**Problem description:** Where "done" occurs in a line of the entries below, copy that line.

Source data
(* ===== verification/Varint.v ===== *)
(** * Variable-length integers (varint.h)

    [encode_varint]/[decode_varint] (64-bit, seven bits a byte after the first)
    and the [_old] pair that the key codec uses for its format index: a negative
    first byte marks an encoded key. *)
From Stdlib Require Import ZArith Lia List.
From stdpp Require Import base numbers list.
From S2P Require Import Prelude.

(** The loop [while (n > 0) { p++; *p = (n & 0x7f) + 0x80; n >>= 7; }]; ten
    rounds clear 64 bits. *)
Fixpoint varint_loop (fuel : nat) (n : Z) : bytes :=
  match fuel with
  | O => []
  | S f => if 0 <? n then Z.land n 0x7f + 0x80 :: varint_loop f (Z.shiftr n 7) else []
  end.

(** [*p &= 0x7f] on the last byte written. *)
Fixpoint clear_last (l : bytes) : bytes :=
  match l with
  | [] => []
  | [b] => [Z.land b 0x7f]
  | b :: r => b :: clear_last r
  end.

Definition encode_varint (n : Z) : bytes :=
  if n <? 64 then [n + 0x80]
  else clear_last ((Z.land n 0x3f + 0xc0) :: varint_loop 10 (Z.shiftr n 6)).

(** The [do ... while] of [decode_varint], reading at [p]; result: the number
    and the count of bytes read by the loop. *)
Fixpoint decode_loop (p : bytes) (n multi : Z) (used : Z) : outcome (Z * Z) :=
  match p with
  | [] => Fault
  | b :: r =>
      let v := Z.land b 0x7f in
      let n := u64 (n + multi * v) in
      let multi := u64 (Z.shiftl multi 7) in
      if Z.land b 0x80 =? 0 then Ret (n, used + 1) else decode_loop r n multi (used + 1)
  end.

(** [decode_varint(src, &len)]: the value and [*len]. *)
Definition decode_varint (src : bytes) : outcome (Z * Z) :=
  match src with
  | [] => Fault
  | b :: r =>
      let n := Z.land b 0x7f in
      if n <? 64 then Ret (n, 1) else decode_loop r (Z.land n 0x3f) (Z.shiftl 1 6) 1
  end.

(** [encode_varint_old(n, buf)], [n] an int. *)
Definition encode_varint_old (n : Z) : bytes :=
  if n <? 64 then [u8 (- n)]
  else [u8 (- Z.land n 0x3f - 64); u8 (Z.shiftr n 6)].

(** [decode_varint_old(src, &len)] *)
Definition decode_varint_old (src : bytes) : outcome (Z * Z) :=
  match src with
  | [] => Fault
  | b :: r =>
      let n := - s8 b in
      if 64 <=? n then
        match r with
        | [] => Fault
        | c :: _ => Ret (n - 64 + Z.shiftl c 6, 2)
        end
      else Ret (n, 1)
  end.

(** ** Facts *)
Lemma land_7f x : Z.land x 0x7f = x mod 128.
Proof. by apply (Z.land_ones x 7). Qed.
Lemma land_3f x : Z.land x 0x3f = x mod 64.
Proof. by apply (Z.land_ones x 6). Qed.
Lemma land_80 x : 0 <= x < 256 -> (Z.land x 0x80 =? 0) = (x <? 128).
Proof.
  intros H.
  assert (Hall : forallb (fun k => Bool.eqb (Z.land (Z.of_nat k) 0x80 =? 0) (Z.of_nat k <? 128))
    (seq 0 256) = true) by (vm_compute; reflexivity).
  rewrite forallb_forall in Hall. specialize (Hall (Z.to_nat x)).
  rewrite in_seq, Z2Nat.id in Hall by lia. by apply eqb_prop, Hall; lia.
Qed.

(** The decoding loop inverts the encoding loop: [n < 128^k] needs [k] bytes. *)
Lemma decode_loop_encode k n acc mexp used rest :
  (k <= 10)%nat -> 0 < n < 128 ^ Z.of_nat k -> 0 <= acc < 2 ^ mexp -> 0 <= mexp ->
  acc + n * 2 ^ mexp < 2 ^ 64 ->
  exists l, clear_last (varint_loop k n) = l /\ l <> [] /\
    decode_loop (l ++ rest) acc (u64 (2 ^ mexp)) used =
      Ret (acc + n * 2 ^ mexp, used + blen l).
Proof.
  revert n acc mexp used. induction k as [|k IH]; intros n acc mexp used Hk Hn Hacc Hm Hb.
  { change (128 ^ Z.of_nat 0) with 1 in Hn. lia. }
  rewrite Nat2Z.inj_succ, Z.pow_succ_r in Hn by lia.
  assert (Hp : 0 < 2 ^ mexp) by (apply Z.pow_pos_nonneg; lia).
  assert (Hm64 : 2 ^ mexp < 2 ^ 64) by nia.
  assert (Hu : u64 (2 ^ mexp) = 2 ^ mexp) by (apply Z.mod_small; lia).
  cbn [varint_loop]. destruct (Z.ltb_spec 0 n); [|lia].
  rewrite land_7f, Z.shiftr_div_pow2 by lia. change (2 ^ 7) with 128.
  pose proof (Z.div_mod n 128 ltac:(lia)) as Hdm.
  pose proof (Z.mod_pos_bound n 128 ltac:(lia)) as Hmod.
  pose proof (Z.div_pos n 128 ltac:(lia) ltac:(lia)) as Hdp.
  set (q := n / 128) in *. set (r := n mod 128) in *.
  destruct (Z.eq_dec q 0) as [Hq|Hq].
  - assert (Hnil : varint_loop k q = []) by (rewrite Hq; by destruct k).
    rewrite Hnil. cbn [clear_last]. eexists. split; [reflexivity|]. split; [done|].
    replace (Z.land (r + 128) 0x7f) with r by (rewrite land_7f; Z.div_mod_to_equations; lia).
    cbn [app decode_loop blen length]. rewrite land_7f, land_80 by lia.
    rewrite (Z.mod_small r 128), Hu by lia.
    destruct (Z.ltb_spec r 128); [|lia].
    unfold u64. rewrite Z.mod_small by nia. do 2 f_equal. nia.
  - destruct (IH q (acc + r * 2 ^ mexp) (mexp + 7) (used + 1)) as (l & Hl & Hne & Hd);
      rewrite ?Z.pow_add_r by lia; change (2 ^ 7) with 128 in *; try nia.
    exists (r + 128 :: l). split; [|split; [done|]].
    { revert Hl Hne. destruct (varint_loop k q); intros <- ?; [done|]. done. }
    cbn [app decode_loop]. rewrite land_7f, land_80 by lia.
    replace ((r + 128) mod 128) with r by (Z.div_mod_to_equations; lia).
    destruct (Z.ltb_spec (r + 128) 128); [lia|].
    rewrite Hu, Z.shiftl_mul_pow2, <- Z.pow_add_r by lia.
    replace (u64 (acc + 2 ^ mexp * r)) with (acc + r * 2 ^ mexp)
      by (unfold u64; rewrite Z.mod_small by nia; lia).
    rewrite Hd. do 2 f_equal.
    + rewrite Z.pow_add_r by lia. change (2 ^ 7) with 128. nia.
    + unfold blen. simpl. lia.
Qed.

(** Every 64-bit number is decoded from its encoding, whatever follows it
    in the buffer, and the decoder reports exactly the bytes the encoder wrote. *)
Theorem varint_roundtrip n rest :
  0 <= n < 2 ^ 64 ->
  decode_varint (encode_varint n ++ rest) = Ret (n, blen (encode_varint n)).
Proof.
  intros Hn. unfold encode_varint. destruct (Z.ltb_spec n 64).
  - cbn [app decode_varint]. rewrite land_7f.
    replace ((n + 128) mod 128) with n by (Z.div_mod_to_equations; lia).
    destruct (Z.ltb_spec n 64); [done|lia].
  - rewrite land_3f, Z.shiftr_div_pow2 by lia. change (2 ^ 6) with 64.
    pose proof (Z.div_mod n 64 ltac:(lia)). pose proof (Z.mod_pos_bound n 64 ltac:(lia)).
    assert (0 < n / 64 < 128 ^ Z.of_nat 10)
      by (change (128 ^ Z.of_nat 10) with (2 ^ 70); Z.div_mod_to_equations; lia).
    destruct (decode_loop_encode 10 (n / 64) (n mod 64) 6 1 rest) as (l & Hl & Hne & Hd);
      [lia|done|lia|lia|lia|].
    replace (clear_last (n mod 64 + 192 :: varint_loop 10 (n / 64))) with (n mod 64 + 192 :: l).
    2: { revert Hl Hne. destruct (varint_loop 10 (n / 64)); intros <- ?; done. }
    cbn [app decode_varint]. rewrite land_7f.
    replace ((n mod 64 + 192) mod 128) with (n mod 64 + 64) by (Z.div_mod_to_equations; lia).
    destruct (Z.ltb_spec (n mod 64 + 64) 64); [lia|]. rewrite land_3f.
    replace ((n mod 64 + 64) mod 64) with (n mod 64) by (Z.div_mod_to_equations; lia).
    change (Z.shiftl 1 6) with (u64 (2 ^ 6)). rewrite Hd. do 2 f_equal; [lia|].
    unfold blen. simpl. lia.
Qed.

Lemma varint_roundtrip_witness :
  decode_varint (encode_varint 300000 ++ [7]) = Ret (300000, blen (encode_varint 300000)).
Proof. apply (varint_roundtrip 300000 [7]). split; [discriminate|reflexivity]. Defined.

(** The index encoding of the key codec: exact below 2^14, marked by a first
    byte above 127. *)
Lemma varint_old_roundtrip n rest :
  0 <= n < 2 ^ 14 ->
  decode_varint_old (encode_varint_old n ++ rest) = Ret (n, blen (encode_varint_old n)).
Proof.
  intros Hn. change (2 ^ 14) with 16384 in Hn. unfold encode_varint_old.
  destruct (Z.ltb_spec n 64).
  - cbn [app decode_varint_old]. replace (s8 (u8 (- n))) with (- n)
      by (unfold s8, swrap, u8; change (2 ^ (8 - 1)) with 128; mod_lia).
    rewrite Z.opp_involutive. destruct (Z.leb_spec 64 n); [lia|done].
  - rewrite land_3f, Z.shiftr_div_pow2 by lia. change (2 ^ 6) with 64.
    cbn [app decode_varint_old].
    replace (s8 (u8 (- (n mod 64) - 64))) with (- (n mod 64) - 64)
      by (unfold s8, swrap, u8; change (2 ^ (8 - 1)) with 128; mod_lia).
    destruct (Z.leb_spec 64 (- (- (n mod 64) - 64))); [|Z.div_mod_to_equations; lia].
    rewrite Z.shiftl_mul_pow2 by lia. change (2 ^ 6) with 64.
    replace (u8 (n / 64)) with (n / 64) by mod_lia.
    do 2 f_equal. Z.div_mod_to_equations; lia.
Qed.

Lemma varint_old_head n :
  1 <= n < 2 ^ 14 -> exists b r, encode_varint_old n = b :: r /\ 128 <= b < 256 /\ bytes_ok r.
Proof.
  intros Hn. change (2 ^ 14) with 16384 in Hn. unfold encode_varint_old.
  destruct (Z.ltb_spec n 64).
  - eexists _, _. split; [done|]. split; [mod_lia|constructor].
  - rewrite land_3f, Z.shiftr_div_pow2 by lia. change (2 ^ 6) with 64.
    eexists _, _. split; [done|]. split; [mod_lia|]. constructor; [mod_lia|constructor].
Qed.

Lemma length_varint_old n : (1 <= length (encode_varint_old n) <= 2)%nat.
Proof. unfold encode_varint_old. destruct (n <? 64); simpl; lia. Qed.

**Exercise answer:**
    rewrite Hnil. cbn [clear_last]. eexists. split; [reflexivity|]. split; [done|].
    exists (r + 128 :: l). split; [|split; [done|]].
    { revert Hl Hne. destruct (varint_loop k q); intros <- ?; [done|]. done. }
    destruct (Z.ltb_spec n 64); [done|lia].
      [lia|done|lia|lia|lia|].
    2: { revert Hl Hne. destruct (varint_loop 10 (n / 64)); intros <- ?; done. }
    rewrite Z.opp_involutive. destruct (Z.leb_spec 64 n); [lia|done].
  - eexists _, _. split; [done|]. split; [mod_lia|constructor].
    eexists _, _. split; [done|]. split; [mod_lia|]. constructor; [mod_lia|constructor].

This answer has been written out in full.